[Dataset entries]

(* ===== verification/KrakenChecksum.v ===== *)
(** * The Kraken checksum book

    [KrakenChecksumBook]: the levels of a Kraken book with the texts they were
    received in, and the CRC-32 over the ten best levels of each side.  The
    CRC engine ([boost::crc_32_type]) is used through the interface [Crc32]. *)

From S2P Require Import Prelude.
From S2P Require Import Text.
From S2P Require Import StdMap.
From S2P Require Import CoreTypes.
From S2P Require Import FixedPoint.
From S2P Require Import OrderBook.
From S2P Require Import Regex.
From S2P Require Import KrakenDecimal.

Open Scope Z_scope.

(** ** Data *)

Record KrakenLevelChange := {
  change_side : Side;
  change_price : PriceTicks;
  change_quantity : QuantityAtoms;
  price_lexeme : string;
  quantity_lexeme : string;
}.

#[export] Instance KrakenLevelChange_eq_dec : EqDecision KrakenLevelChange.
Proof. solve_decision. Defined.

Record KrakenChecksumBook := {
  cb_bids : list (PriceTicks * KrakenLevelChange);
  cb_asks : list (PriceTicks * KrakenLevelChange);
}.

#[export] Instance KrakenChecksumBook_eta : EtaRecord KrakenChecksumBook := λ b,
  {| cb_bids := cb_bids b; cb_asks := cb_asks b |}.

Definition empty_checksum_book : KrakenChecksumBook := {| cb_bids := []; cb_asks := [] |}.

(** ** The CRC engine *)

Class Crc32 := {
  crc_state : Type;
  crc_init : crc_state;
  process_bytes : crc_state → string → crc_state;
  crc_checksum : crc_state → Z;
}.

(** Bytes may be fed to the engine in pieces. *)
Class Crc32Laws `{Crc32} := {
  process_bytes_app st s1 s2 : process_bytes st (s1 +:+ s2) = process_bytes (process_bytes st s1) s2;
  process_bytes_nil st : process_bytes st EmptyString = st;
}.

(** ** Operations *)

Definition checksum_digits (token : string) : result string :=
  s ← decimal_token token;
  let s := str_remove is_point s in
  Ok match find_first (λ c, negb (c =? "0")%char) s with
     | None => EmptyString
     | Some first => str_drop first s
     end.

---

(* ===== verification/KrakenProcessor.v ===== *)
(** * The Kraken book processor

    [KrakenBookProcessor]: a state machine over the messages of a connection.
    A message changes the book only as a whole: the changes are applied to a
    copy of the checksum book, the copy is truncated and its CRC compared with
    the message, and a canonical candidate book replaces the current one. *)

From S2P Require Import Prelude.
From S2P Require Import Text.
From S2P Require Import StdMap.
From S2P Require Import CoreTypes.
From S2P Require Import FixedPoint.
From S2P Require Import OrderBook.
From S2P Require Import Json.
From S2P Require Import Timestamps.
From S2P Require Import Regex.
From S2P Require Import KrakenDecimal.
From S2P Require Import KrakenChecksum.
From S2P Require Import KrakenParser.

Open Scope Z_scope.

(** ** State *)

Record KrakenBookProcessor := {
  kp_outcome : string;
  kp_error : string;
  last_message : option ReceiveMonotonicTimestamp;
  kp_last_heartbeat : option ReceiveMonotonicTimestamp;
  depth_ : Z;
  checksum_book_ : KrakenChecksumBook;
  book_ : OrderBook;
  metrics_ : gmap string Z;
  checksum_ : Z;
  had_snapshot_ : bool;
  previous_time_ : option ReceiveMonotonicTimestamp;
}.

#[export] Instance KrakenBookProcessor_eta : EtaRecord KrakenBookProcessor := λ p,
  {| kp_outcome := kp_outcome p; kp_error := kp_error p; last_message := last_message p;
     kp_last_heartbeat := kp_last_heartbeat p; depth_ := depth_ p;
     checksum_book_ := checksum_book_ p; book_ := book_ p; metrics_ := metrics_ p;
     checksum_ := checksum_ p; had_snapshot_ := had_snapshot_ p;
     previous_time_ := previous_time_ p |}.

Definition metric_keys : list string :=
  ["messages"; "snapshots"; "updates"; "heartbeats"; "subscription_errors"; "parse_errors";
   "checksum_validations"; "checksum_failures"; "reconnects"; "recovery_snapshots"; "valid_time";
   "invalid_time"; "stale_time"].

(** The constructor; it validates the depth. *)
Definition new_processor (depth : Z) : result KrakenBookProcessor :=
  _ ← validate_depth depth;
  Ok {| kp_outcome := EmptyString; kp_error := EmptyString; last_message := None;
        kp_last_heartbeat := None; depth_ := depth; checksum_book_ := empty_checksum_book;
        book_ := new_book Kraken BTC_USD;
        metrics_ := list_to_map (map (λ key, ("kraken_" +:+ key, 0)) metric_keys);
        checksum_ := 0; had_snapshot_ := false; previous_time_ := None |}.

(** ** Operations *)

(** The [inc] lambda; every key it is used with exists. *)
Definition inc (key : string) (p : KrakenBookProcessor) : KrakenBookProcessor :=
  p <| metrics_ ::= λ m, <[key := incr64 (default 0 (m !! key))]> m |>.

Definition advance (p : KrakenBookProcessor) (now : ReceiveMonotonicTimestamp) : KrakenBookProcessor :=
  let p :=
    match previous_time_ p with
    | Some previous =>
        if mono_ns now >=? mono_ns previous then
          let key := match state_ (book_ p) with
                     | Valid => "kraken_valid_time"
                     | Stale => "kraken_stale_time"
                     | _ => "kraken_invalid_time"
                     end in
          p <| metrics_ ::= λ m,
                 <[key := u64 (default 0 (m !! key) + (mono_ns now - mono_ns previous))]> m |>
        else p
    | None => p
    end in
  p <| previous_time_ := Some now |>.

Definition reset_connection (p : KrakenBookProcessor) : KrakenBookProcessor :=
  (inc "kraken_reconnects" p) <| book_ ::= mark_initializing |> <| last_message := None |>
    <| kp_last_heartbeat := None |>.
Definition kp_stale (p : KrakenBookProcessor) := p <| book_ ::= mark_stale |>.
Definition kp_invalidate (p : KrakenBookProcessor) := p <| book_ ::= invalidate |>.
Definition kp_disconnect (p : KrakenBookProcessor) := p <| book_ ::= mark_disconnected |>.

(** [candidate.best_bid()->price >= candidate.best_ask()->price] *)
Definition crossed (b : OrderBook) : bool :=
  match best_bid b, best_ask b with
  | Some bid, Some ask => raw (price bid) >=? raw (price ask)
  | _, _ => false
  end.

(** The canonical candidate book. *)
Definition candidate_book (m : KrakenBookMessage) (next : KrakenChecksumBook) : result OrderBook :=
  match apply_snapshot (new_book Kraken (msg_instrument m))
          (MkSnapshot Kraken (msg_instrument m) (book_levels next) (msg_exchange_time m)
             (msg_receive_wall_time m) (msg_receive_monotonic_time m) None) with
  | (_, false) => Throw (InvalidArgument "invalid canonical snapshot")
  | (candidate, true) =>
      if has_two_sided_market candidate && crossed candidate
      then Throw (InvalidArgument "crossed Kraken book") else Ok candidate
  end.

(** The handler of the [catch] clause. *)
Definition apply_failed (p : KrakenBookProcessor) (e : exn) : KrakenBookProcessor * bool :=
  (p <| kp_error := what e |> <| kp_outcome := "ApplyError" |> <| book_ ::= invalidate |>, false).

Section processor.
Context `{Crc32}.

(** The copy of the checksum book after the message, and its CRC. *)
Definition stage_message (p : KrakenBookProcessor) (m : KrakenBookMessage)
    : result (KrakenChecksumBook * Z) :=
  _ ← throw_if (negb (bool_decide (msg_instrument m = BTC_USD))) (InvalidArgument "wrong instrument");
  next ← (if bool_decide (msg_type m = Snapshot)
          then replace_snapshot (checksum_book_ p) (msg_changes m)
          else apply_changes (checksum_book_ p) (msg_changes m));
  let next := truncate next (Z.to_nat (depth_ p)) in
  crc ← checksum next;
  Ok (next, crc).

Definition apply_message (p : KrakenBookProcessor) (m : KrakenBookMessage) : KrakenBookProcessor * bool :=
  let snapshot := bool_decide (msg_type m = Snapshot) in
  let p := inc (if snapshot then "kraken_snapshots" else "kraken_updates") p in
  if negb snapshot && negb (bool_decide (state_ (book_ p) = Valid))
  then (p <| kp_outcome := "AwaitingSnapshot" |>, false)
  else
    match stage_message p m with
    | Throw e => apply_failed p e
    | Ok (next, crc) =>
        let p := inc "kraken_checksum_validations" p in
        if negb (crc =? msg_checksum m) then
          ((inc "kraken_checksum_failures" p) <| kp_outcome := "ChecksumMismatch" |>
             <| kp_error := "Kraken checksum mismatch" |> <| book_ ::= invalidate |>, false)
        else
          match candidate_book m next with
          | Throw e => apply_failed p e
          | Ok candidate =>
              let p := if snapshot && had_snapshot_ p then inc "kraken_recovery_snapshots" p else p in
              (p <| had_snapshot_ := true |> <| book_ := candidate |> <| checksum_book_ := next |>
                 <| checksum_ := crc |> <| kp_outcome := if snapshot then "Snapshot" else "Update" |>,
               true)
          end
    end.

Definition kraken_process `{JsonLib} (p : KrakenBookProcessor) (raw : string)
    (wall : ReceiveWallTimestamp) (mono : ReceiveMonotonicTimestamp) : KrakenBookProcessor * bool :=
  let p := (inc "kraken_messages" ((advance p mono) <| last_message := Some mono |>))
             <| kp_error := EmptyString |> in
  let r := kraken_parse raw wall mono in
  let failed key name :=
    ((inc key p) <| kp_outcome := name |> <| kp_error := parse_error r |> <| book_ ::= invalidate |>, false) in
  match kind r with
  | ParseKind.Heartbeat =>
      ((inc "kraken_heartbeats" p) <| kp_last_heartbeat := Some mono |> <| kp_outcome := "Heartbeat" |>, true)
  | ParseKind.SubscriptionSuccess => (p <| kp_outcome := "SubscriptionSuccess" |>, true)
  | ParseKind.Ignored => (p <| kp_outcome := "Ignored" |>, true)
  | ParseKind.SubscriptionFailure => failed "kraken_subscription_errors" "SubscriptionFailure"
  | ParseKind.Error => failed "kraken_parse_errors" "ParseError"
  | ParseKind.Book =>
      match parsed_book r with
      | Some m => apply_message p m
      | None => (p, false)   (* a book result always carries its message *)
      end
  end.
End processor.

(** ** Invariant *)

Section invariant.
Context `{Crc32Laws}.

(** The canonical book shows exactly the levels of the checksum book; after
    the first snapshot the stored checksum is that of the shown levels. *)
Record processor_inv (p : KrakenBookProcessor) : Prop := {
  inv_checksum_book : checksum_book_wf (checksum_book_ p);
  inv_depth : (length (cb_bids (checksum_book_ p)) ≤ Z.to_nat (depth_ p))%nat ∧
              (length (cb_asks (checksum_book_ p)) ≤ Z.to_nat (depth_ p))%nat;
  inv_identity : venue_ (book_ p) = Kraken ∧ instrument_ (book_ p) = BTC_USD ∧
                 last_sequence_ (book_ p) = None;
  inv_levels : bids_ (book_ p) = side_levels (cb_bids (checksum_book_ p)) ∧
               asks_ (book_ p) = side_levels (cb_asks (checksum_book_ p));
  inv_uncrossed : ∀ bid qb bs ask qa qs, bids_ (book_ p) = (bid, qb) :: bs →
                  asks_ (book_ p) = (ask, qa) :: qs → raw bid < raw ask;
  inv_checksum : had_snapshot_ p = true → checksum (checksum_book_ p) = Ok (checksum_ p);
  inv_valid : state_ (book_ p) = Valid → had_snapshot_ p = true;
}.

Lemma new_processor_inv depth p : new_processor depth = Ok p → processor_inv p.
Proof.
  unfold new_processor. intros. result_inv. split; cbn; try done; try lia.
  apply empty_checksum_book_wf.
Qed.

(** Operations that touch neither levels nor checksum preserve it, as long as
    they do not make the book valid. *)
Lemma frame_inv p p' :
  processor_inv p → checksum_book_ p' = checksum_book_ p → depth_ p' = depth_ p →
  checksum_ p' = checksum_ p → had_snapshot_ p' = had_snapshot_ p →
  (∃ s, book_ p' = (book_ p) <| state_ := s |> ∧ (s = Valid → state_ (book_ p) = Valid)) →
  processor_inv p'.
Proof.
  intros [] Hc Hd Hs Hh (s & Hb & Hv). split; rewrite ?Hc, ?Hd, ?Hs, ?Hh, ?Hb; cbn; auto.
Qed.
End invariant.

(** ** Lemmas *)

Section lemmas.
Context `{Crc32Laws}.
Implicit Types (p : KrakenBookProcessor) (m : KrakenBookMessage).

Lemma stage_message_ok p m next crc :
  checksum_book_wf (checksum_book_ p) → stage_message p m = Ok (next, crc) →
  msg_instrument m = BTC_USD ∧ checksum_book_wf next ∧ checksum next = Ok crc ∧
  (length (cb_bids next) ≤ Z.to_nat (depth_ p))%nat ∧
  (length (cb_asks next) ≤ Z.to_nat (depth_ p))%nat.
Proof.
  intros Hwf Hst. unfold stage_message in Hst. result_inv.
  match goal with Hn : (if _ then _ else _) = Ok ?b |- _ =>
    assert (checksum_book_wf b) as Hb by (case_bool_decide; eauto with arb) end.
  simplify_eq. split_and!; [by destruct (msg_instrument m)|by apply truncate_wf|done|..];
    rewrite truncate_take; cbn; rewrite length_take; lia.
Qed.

--

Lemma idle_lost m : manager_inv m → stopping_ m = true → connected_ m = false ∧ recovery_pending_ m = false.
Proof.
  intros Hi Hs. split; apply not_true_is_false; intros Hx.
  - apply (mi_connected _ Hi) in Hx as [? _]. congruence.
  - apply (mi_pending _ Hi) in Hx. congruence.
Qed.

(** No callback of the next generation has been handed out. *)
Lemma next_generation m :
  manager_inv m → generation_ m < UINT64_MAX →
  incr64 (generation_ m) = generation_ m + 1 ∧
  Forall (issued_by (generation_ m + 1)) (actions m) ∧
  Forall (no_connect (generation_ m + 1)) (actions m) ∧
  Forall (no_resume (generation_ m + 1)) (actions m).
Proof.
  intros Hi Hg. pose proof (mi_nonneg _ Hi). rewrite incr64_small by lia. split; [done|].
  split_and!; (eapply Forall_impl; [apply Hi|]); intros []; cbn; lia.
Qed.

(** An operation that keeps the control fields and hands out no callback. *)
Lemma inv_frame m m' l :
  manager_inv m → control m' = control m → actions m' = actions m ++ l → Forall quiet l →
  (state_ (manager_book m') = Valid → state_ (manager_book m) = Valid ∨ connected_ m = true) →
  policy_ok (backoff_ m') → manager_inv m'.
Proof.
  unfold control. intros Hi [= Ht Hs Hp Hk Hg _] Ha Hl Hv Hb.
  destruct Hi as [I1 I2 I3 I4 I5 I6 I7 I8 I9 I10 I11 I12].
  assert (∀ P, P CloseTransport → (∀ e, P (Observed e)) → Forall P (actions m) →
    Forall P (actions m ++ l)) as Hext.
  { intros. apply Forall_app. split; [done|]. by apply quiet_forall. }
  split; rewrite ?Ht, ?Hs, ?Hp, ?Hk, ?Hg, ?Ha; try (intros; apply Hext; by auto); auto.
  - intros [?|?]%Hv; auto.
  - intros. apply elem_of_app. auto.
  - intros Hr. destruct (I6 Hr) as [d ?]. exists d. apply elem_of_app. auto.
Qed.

> [Exercise goal] Taking the entries above, write out exactly each line from the one holding "(* ===== verification/KrakenChecksum.v" to the one holding "price_lexeme : string;", both included, and stop there.

> [Reply]
(* ===== verification/KrakenChecksum.v ===== *)
(** * The Kraken checksum book

    [KrakenChecksumBook]: the levels of a Kraken book with the texts they were
    received in, and the CRC-32 over the ten best levels of each side.  The
    CRC engine ([boost::crc_32_type]) is used through the interface [Crc32]. *)

From S2P Require Import Prelude.
From S2P Require Import Text.
From S2P Require Import StdMap.
From S2P Require Import CoreTypes.
From S2P Require Import FixedPoint.
From S2P Require Import OrderBook.
From S2P Require Import Regex.
From S2P Require Import KrakenDecimal.

Open Scope Z_scope.

(** ** Data *)

Record KrakenLevelChange := {
  change_side : Side;
  change_price : PriceTicks;
  change_quantity : QuantityAtoms;
  price_lexeme : string;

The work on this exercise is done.